====== Data excerpts
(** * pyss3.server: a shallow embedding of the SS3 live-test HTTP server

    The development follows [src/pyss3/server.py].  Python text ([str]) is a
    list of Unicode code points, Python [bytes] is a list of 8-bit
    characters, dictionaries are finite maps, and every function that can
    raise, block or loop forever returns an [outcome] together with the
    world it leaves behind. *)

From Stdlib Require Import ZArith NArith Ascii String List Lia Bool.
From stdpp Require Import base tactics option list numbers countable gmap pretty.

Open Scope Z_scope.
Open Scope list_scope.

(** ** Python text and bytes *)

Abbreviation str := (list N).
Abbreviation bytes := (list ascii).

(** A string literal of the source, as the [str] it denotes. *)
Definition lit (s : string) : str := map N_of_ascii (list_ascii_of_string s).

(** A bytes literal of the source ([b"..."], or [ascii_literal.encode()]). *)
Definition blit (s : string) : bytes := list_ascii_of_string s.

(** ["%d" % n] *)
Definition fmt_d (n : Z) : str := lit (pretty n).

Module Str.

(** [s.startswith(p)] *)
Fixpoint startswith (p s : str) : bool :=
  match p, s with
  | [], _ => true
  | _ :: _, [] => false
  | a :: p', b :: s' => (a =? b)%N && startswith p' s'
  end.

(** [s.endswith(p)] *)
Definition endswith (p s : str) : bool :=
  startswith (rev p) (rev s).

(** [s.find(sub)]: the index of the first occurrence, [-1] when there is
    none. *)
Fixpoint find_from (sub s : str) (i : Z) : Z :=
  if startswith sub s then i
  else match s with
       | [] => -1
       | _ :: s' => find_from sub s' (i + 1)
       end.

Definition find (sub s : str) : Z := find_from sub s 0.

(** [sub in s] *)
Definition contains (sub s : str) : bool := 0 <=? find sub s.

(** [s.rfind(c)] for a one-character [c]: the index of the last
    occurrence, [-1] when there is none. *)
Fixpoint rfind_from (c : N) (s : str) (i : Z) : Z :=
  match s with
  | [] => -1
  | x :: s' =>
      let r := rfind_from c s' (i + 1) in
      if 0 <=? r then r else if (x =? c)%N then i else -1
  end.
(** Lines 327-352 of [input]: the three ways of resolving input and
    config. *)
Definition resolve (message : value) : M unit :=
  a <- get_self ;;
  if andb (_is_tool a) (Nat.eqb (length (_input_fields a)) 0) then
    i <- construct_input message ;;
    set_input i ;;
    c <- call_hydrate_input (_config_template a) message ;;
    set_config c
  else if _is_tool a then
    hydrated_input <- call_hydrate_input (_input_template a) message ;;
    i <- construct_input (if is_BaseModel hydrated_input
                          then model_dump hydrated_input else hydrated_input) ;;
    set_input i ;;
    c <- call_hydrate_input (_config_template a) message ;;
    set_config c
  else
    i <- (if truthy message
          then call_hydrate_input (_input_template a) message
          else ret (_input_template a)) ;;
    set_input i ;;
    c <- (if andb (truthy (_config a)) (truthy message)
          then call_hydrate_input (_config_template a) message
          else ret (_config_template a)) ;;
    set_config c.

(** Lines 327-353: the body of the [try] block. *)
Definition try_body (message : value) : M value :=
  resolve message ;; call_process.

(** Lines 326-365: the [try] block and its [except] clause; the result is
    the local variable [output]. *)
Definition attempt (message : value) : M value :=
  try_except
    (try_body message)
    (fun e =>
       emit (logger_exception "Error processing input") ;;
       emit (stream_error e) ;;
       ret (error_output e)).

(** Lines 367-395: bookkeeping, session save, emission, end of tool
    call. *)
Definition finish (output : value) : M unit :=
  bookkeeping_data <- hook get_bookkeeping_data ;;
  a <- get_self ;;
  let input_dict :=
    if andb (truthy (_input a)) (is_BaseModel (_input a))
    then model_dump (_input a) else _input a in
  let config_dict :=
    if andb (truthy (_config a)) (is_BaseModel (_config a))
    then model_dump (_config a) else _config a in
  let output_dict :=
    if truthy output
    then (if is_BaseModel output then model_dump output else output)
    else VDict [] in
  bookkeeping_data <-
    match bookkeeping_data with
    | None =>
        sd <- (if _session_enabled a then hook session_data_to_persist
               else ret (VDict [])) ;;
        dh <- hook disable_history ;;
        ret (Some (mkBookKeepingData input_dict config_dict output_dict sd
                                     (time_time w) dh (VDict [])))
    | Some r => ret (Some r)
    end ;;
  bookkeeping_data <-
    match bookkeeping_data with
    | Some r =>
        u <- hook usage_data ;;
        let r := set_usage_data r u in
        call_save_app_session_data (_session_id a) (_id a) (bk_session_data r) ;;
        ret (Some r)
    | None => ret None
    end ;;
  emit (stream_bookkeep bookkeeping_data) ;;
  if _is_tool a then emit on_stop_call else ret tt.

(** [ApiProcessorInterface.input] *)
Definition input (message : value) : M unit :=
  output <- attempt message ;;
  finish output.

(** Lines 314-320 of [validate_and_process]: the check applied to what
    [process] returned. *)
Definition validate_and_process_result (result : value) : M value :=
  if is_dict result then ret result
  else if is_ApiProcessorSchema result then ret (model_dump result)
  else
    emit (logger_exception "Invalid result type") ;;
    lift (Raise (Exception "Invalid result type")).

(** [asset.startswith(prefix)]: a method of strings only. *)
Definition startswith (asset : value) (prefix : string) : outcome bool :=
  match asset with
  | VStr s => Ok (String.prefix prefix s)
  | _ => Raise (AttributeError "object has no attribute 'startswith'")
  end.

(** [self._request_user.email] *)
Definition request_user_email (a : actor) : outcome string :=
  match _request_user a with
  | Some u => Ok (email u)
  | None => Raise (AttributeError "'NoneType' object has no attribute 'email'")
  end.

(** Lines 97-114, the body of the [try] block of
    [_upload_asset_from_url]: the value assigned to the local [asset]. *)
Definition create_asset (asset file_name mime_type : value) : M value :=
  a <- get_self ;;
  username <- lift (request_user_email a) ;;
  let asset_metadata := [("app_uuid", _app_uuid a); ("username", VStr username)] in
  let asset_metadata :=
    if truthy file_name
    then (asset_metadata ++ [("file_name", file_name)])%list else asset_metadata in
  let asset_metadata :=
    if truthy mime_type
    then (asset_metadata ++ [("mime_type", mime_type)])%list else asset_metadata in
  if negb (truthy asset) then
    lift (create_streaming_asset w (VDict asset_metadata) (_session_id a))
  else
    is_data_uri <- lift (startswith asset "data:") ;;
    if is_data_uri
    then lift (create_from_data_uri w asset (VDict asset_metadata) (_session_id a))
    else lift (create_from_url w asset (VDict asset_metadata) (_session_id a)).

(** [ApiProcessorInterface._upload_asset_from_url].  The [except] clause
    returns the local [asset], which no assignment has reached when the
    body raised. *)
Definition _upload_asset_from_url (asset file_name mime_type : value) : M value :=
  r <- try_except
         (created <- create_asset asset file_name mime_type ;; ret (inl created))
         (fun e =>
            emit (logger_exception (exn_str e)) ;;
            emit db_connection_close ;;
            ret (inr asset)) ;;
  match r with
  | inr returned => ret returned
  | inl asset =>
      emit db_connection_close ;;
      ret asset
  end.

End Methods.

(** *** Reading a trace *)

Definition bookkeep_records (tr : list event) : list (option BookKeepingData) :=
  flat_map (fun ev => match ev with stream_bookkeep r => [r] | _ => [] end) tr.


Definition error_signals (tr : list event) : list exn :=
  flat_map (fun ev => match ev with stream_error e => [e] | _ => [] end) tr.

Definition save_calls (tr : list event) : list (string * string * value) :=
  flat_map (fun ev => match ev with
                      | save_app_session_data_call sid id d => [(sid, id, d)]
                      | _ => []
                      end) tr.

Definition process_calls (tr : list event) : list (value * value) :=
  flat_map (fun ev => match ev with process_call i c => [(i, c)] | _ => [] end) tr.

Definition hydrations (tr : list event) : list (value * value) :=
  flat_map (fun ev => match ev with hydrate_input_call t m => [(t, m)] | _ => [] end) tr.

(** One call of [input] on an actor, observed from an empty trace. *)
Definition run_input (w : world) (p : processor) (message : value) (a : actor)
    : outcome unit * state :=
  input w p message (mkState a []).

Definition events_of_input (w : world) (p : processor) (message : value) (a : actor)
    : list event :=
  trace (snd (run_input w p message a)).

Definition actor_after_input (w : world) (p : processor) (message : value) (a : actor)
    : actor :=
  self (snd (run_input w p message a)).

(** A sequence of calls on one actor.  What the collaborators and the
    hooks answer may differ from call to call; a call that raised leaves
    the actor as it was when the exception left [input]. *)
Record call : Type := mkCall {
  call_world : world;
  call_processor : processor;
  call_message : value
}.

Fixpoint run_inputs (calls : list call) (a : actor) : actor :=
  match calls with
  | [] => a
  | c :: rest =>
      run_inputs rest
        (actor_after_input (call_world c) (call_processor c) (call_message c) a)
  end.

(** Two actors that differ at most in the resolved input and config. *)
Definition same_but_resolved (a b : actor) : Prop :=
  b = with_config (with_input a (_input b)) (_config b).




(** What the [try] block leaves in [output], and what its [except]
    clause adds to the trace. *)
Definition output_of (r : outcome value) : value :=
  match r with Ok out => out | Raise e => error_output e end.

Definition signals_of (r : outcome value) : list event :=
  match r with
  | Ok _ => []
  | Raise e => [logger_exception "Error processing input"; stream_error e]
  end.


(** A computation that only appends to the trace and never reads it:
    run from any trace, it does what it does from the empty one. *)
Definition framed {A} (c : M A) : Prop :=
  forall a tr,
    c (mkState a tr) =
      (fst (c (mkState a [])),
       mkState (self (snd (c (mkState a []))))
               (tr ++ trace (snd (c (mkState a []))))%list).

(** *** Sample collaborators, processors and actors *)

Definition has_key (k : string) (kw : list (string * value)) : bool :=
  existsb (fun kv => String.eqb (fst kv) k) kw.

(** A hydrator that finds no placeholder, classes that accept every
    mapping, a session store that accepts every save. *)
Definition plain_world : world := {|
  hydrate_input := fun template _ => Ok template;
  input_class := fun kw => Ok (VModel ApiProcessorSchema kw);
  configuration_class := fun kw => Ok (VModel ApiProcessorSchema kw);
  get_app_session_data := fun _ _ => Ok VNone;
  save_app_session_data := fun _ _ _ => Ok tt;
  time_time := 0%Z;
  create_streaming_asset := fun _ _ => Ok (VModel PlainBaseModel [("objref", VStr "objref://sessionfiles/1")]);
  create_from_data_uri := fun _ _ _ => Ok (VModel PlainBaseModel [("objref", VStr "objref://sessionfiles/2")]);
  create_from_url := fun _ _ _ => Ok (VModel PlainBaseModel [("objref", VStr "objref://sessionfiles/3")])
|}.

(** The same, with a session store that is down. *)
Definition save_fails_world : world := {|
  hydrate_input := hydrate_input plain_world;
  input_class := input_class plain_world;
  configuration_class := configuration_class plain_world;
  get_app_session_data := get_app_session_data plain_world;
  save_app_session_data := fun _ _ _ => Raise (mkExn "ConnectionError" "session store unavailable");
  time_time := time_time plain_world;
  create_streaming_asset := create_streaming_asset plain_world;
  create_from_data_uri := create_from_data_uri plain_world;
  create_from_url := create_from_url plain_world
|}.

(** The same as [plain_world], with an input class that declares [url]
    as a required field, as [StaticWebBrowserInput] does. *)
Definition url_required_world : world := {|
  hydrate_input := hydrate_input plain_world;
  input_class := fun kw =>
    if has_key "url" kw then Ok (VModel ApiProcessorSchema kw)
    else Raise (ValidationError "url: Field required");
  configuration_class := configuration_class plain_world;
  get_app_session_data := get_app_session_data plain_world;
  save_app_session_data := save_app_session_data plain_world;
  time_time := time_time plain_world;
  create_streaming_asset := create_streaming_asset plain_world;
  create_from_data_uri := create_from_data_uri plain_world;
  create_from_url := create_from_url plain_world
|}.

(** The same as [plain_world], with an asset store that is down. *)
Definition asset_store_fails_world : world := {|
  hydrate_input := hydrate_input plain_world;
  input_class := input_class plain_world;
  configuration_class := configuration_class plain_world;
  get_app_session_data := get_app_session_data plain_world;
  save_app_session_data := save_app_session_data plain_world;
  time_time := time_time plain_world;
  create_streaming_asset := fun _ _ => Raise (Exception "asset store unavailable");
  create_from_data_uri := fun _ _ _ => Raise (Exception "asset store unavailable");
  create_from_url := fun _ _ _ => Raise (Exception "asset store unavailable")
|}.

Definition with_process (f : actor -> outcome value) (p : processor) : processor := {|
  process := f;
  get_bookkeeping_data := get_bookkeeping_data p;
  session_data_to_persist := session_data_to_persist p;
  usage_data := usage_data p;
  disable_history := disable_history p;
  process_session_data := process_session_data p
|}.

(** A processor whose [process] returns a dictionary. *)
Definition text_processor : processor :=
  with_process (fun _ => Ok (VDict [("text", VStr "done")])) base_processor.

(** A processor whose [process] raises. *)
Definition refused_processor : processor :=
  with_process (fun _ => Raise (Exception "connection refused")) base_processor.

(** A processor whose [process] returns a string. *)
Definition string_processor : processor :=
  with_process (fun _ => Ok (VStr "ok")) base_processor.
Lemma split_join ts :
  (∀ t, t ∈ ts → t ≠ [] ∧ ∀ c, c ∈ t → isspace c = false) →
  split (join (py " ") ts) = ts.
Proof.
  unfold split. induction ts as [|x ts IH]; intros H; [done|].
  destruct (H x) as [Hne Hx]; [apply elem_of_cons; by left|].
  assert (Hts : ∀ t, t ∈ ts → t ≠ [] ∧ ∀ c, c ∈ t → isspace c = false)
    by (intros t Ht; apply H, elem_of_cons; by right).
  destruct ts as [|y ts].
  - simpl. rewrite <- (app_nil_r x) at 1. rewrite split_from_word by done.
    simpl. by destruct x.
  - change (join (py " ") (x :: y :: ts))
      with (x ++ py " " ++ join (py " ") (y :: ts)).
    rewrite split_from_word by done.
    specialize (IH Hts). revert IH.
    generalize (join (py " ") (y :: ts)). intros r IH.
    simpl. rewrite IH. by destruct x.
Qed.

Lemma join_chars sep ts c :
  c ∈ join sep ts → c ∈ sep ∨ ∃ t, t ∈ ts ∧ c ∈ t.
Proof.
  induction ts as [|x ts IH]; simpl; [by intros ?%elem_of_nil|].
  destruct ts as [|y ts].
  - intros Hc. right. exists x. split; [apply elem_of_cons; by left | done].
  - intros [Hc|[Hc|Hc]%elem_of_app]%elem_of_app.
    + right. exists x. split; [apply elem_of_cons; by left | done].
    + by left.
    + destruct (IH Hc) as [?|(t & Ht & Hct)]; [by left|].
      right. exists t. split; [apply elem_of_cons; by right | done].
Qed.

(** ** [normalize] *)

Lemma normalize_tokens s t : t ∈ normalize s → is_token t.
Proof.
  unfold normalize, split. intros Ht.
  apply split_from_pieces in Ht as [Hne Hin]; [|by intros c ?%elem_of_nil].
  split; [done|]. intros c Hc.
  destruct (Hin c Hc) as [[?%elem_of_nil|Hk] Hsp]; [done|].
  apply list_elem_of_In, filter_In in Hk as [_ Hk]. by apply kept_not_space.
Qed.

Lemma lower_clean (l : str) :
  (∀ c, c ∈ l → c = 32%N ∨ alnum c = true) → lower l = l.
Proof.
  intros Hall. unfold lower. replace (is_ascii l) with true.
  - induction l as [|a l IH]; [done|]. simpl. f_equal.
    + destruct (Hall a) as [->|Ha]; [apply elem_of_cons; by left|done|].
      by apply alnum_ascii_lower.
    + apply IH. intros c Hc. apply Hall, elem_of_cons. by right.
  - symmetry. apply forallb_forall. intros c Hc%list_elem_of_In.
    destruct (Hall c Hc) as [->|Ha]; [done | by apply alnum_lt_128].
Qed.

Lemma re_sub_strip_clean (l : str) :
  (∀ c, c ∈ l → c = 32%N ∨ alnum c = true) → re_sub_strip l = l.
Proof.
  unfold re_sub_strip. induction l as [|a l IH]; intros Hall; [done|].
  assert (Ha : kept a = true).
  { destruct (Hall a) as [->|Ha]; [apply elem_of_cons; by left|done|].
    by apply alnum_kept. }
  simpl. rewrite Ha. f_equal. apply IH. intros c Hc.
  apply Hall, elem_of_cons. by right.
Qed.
============
Every line above carrying the word "username" needs to be shown.

  username <- lift (request_user_email a) ;;
  let asset_metadata := [("app_uuid", _app_uuid a); ("username", VStr username)] in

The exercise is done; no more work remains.